Nicht immer ist die Person, die alle wesentlichen Belange eines Unternehmens steuert, als Geschäftsführer bestellt und im Handelsregister entsprechend eingetragen. Denkbar ist beispielsweise, dass ausschließlich der Prokurist die Geschäfte der GmbH eigenständig führt, während der Geschäftsführer selbst nicht in Erscheinung tritt. Nimmt eine solche Person in einer GmbH die Geschäftsführungsaufgaben wahr, ohne dass sie förmlich als Geschäftsführer bestellt ist, kann es sich um einen faktischen Geschäftsführer handeln.
Gesetzliche Regelungen für faktische Geschäftsführer fehlen. Literatur und Rechtsprechung haben deshalb einen umfangreichen Katalog von Kriterien entwickelt, um eine Person als faktischen Geschäftsführer zu klassifizieren. Entscheidend ist, dass diese Person in der Gesellschaft eine überragende Stellung einnimmt. Dies messen Literatur und Rechtsprechung daran, wie viele und welche Aufgaben im Kernbereich der Geschäftsführung (Bestimmung der Unternehmenspolitik, Unternehmensorganisation, Einstellung von Mitarbeitern, Gestaltung der Geschäftsbeziehungen zu Vertragspartnern, Verhandlung mit Kreditgebern, Gehaltshöhe, Entscheidung der Steuerangelegenheiten, Steuerung der Buchhaltung) die Person übernommen hat. Eine gängige Faustformel lautet, dass bei einer Übernahme von mindestens sechs dieser acht Funktionen eine faktische Geschäftsführung vorliegt.
Den faktischen Geschäftsführer treffen – auch wenn er nicht im Handelsregister eingetragen ist – dieselben Pflichten wie einen formal ordnungsgemäß bestellten Geschäftsführer. So ist der faktische Geschäftsführer insbesondere auch für die Abführung von Sozialabgaben oder die Stellung eines Insolvenzantrags in der Krise der Gesellschaft verantwortlich.

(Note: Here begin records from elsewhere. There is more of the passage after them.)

(* ===== verification/FeeAction.v ===== *)
(** * The fee action ([transaction_context.cpp])

    At the end of a transaction [schedule_fee_action] schedules the action
    [fee] of the token account, to take the fee from its payer.  Its receiver is
    the payer and not the token account, so what runs is the payer's contract,
    if there is one; the token contract, which keeps the balances, does not. *)

From S2P Require Import Prelude Chainbase Names Assets Config Merkle BlockHeader ProtocolFeatures ChainConfig ConfigOnChain TxFee Accumulator.
From S2P Require Import ResourceLimits ControllerLists Authority AuthorityChecker Permissions.
From S2P Require Import BlockTimestamp Transaction AccessLists TransactionContext ContractTables DatabaseApi ActionContext Deferred.
From S2P Require Import SystemActions HostApi ActionExec.
Local Open Scope Z_scope.

Section fee.
Context {db : Chainbase} {laws : ChainbaseLaws db} {fc : TrxFc} {cr : Crypto} {sf : SystemFc} {hf : HostFc}.
Context (decode : Transaction.action → native_data) (pack_context : generation_context → list Z).
Context (f64_rank f128_rank : Z → Z) (f64_is_nan f128_is_nan : Z → bool).
Context (milliseconds : Z → Z) (db_full : database → bool).
Context (engine : list Z → Z → Z → Z → prog) (pack_transfer_fee : Z → asset → list Z).
Implicit Types (env : exec_env) (w : world) (x : actx) (d : database).

Abbreviation exec_one' := (exec_one decode pack_context f64_rank f128_rank f64_is_nan f128_is_nan
  milliseconds db_full engine).
Abbreviation schedule_fee := (schedule_fee_action decode pack_context f64_rank f128_rank f64_is_nan f128_is_nan
  milliseconds db_full engine pack_transfer_fee).

(** The contents of the database that a contract can see or that is billed. *)
Definition same_contents d d' : Prop :=
  tables (tbl d') = tables (tbl d) ∧ rows (tbl d') = rows (tbl d) ∧ resources (tbl d') = resources (tbl d) ∧
  auths d' = auths d ∧ account_objects d' = account_objects d ∧ codes d' = codes d ∧ deferred d' = deferred d.

(** An action on behalf of an account without a contract runs nothing. *)
Lemma run_receiver_idle env w x m : metadata (dbs w) !! x_receiver x = Some m → code_hash m = zero_digest →
  a_account (x_act x) ≠ system_account_name → a_account (x_act x) ≠ native_account_name →
  account_ram_deltas (tbl (dbs w)) = ∅ →
  run_receiver decode pack_context f64_rank f128_rank f64_is_nan f128_is_nan milliseconds db_full engine env w x
    = Ok (w, with_privileged x (is_privileged m)).
Proof.
  intros Hm Hz Hs Hn Hd. unfold run_receiver. rewrite db_get_spec, Hm. cbn [of_option mbind result_bind].
  unfold find_apply_handler. rewrite (proj2 (Z.eqb_neq (a_account _) _) Hs), andb_false_r.
  cbn [mbind result_bind]. rewrite (proj2 (Z.eqb_neq (a_account _) _) Hn). cbn [mbind result_bind].
  cbn [x_receiver with_privileged]. rewrite db_get_spec, Hm. cbn [of_option mbind result_bind].
  unfold has_code_to_run. rewrite bool_decide_true by done. cbn [negb andb mbind result_bind].
  unfold check_ram_deltas. rewrite Hd, map_to_list_empty. by destruct (_ && _).
Qed.

(** The numbers of the receipt are given, and nothing else changes. *)
Lemma make_receipt_numbers d x p m m' : metadata d !! x_receiver x = Some m →
  metadata d !! a_account (x_act x) = Some m' → a_authorization (x_act x) = [p] → actor p = x_receiver x →
  ∃ r d', make_receipt d x = Ok (r, d') ∧ r_receiver r = x_receiver x ∧
    same_contents d d' ∧ tbl d' = tbl d ∧ gpo d' = gpo d.
Proof.
  intros Hm Hm' Ha Hp. unfold make_receipt, next_global_sequence, next_recv_sequence.
  cbn [metadata with_sequence]. rewrite db_modify_spec, Hm. cbn [of_option mbind result_bind].
  rewrite db_get_spec, lookup_insert_eq. cbn [of_option mbind result_bind metadata with_metadata].
  rewrite db_get_spec. set (m1 := <[x_receiver x := _]> (metadata d)).
  assert (is_Some (m1 !! a_account (x_act x))) as [v Hv].
  { unfold m1. destruct (decide (x_receiver x = a_account (x_act x))) as [<-|];
      [by rewrite lookup_insert_eq|by rewrite lookup_insert_ne]. }
  rewrite Hv, Ha. cbn [of_option mbind result_bind]. unfold next_auth_sequences. cbn [fold_res].
  unfold next_auth_sequence. cbn [metadata with_metadata]. rewrite Hp, db_get_spec. unfold m1.
  rewrite lookup_insert_eq. cbn [of_option mbind result_bind]. rewrite db_modify_spec, lookup_insert_eq.
  cbn [of_option mbind result_bind]. rewrite db_get_spec, lookup_insert_eq. cbn [of_option mbind result_bind].
  eexists _, _. by split_and!.
Qed.

(** C38.  The fee action never reaches the token contract: when the account that
    pays has no contract, the action succeeds whatever its balance, one receipt
    for the payer is recorded, and no table, row or resource of any account
    changes.  The fee that the transaction cost is not collected. *)
Theorem fee_action_bypasses_token fuel env w m m' :
  fee_payer (fees (tctx w)) ≠ 0 → check_fee_limit (fees (tctx w)) = Ok tt →
  metadata (dbs w) !! fee_payer (fees (tctx w)) = Some m → code_hash m = zero_digest →
  metadata (dbs w) !! token_account_name = Some m' → Z.of_nat (length (traces w)) < 2 ^ 32 - 1 →
  ∃ w' r, schedule_fee (S fuel) env w = Some (Ok w') ∧ executed w' = executed w ++ [r] ∧
    r_receiver r = fee_payer (fees (tctx w)) ∧ same_contents (dbs w) (dbs w').
Proof.
  intros H0 Hlim Hm Hz Hm' Hlen. set (p := fee_payer (fees (tctx w))) in *. unfold schedule_fee_action.
  fold p. rewrite (proj2 (Z.eqb_neq p 0) H0), Hlim. cbn [run_bind trx_schedule_action execute_action].
  rewrite wrap_small by (unfold in_u; lia). set (o := Z.of_nat (length (traces w)) + 1).
  set (t := mk_trace o 0 0 None p (transfer_fee_action pack_transfer_fee (fees (tctx w))) false ∅).
  assert (∀ ts, length ts = length (traces w) → (ts ++ [t]) !! Z.to_nat (o - 1) = Some t) as Ht.
  { intros ts Hts. replace (Z.to_nat (o - 1)) with (length ts) by (unfold o; lia). by rewrite list_lookup_middle. }
  assert ((0 <? o) && (o <=? Z.of_nat (length (traces w ++ [t]))) = true) as Hin
    by (rewrite length_app; cbn [length]; unfold o; apply andb_true_intro; split; [apply Z.ltb_lt|apply Z.leb_le]; lia).
  unfold new_apply_context, get_action_trace. cbn [traces with_traces]. rewrite Hin, (Ht (traces w) eq_refl).
  cbn [EOS_ASSERT of_option mbind result_bind run_bind with_notified x_receiver action_ordinal t t_receiver t_act
       t_context_free dbs with_dbs with_traces x_act recurse_depth first_receiver_action_ordinal x_privileged
       x_context_free notified inline_actions cfa_inline_actions].
  set (w1 := with_dbs _ _). set (x1 := with_notified _ _).
  unfold exec_one. rewrite (run_receiver_idle env w1 x1 m); [|done..]. cbn [mbind result_bind].
  destruct (make_receipt_numbers (dbs w1) (with_privileged x1 (is_privileged m))
    (PermissionLevel p active_name) m m') as (r & d' & -> & Hr & Hsame & Etbl & Eg); [done..|].
  cbn [mbind result_bind]. unfold record_receipt, get_action_trace. cbn [traces with_dbs w1 with_traces].
  change (action_ordinal (with_privileged x1 (is_privileged m))) with o. rewrite Hin, (Ht (traces w) eq_refl).
  cbn [EOS_ASSERT of_option mbind result_bind run_bind].
  assert (∀ f w x, notified x = [(p, o)] →
    notify decode pack_context f64_rank f128_rank f64_is_nan f128_is_nan milliseconds db_full engine f env w x 1
    = Some (Ok (w, x))) as Hnot by (intros [|f] w0 x0 E; cbn [notify]; by rewrite E).
  rewrite Hnot by done. cbn [run_bind check_depth cfa_inline_actions inline_actions with_privileged with_notified x1 fold_run].
  eexists _, r. split; [reflexivity|]. split_and!; [done|exact Hr|].
  destruct Hsame as (E1 & E2 & E3 & E4 & E5 & E6 & E7). by split_and!; rewrite ?E1, ?E2, ?E3, ?E4, ?E5, ?E6, ?E7.
Qed.
End fee.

Nicht abschließend entschieden war bisher die Frage, ob ein faktischer Geschäftsführer im Verhältnis zur Gesellschaft wie ein formal bestellter Geschäftsführer haftet. Das OLG München hat hierzu kürzlich entschieden, dass ein faktischer Geschäftsführer, der pflichtwidrig zu Lasten der von ihm vertretenen GmbH handelt, wie ein Geschäftsführer gemäß § 43 Abs. 2 GmbHG haftet. Er muss der Gesellschaft den durch sein Handeln entstandenen Schaden ersetzen. Das OLG München war der Ansicht, dass sich jemand, der faktisch wie ein Organmitglied auftritt, als Konsequenz seines Verhaltens auch wie ein nach dem Gesetz bestelltes Organmitglied verantworten muss:
OLG München, Urteil vom 23. Januar 2019, Az.: 7 U 2822/17.
Tipp: Es ist damit erforderlich, klare Strukturen in einer GmbH zu schaffen. Insbesondere sollten Prokuristen und leitende Mitarbeiter darauf achten, nicht die wesentlichen Aufgaben des Geschäftsführers zu übernehmen. Andernfalls droht ungewollt eine zivil- und strafrechtliche Haftung.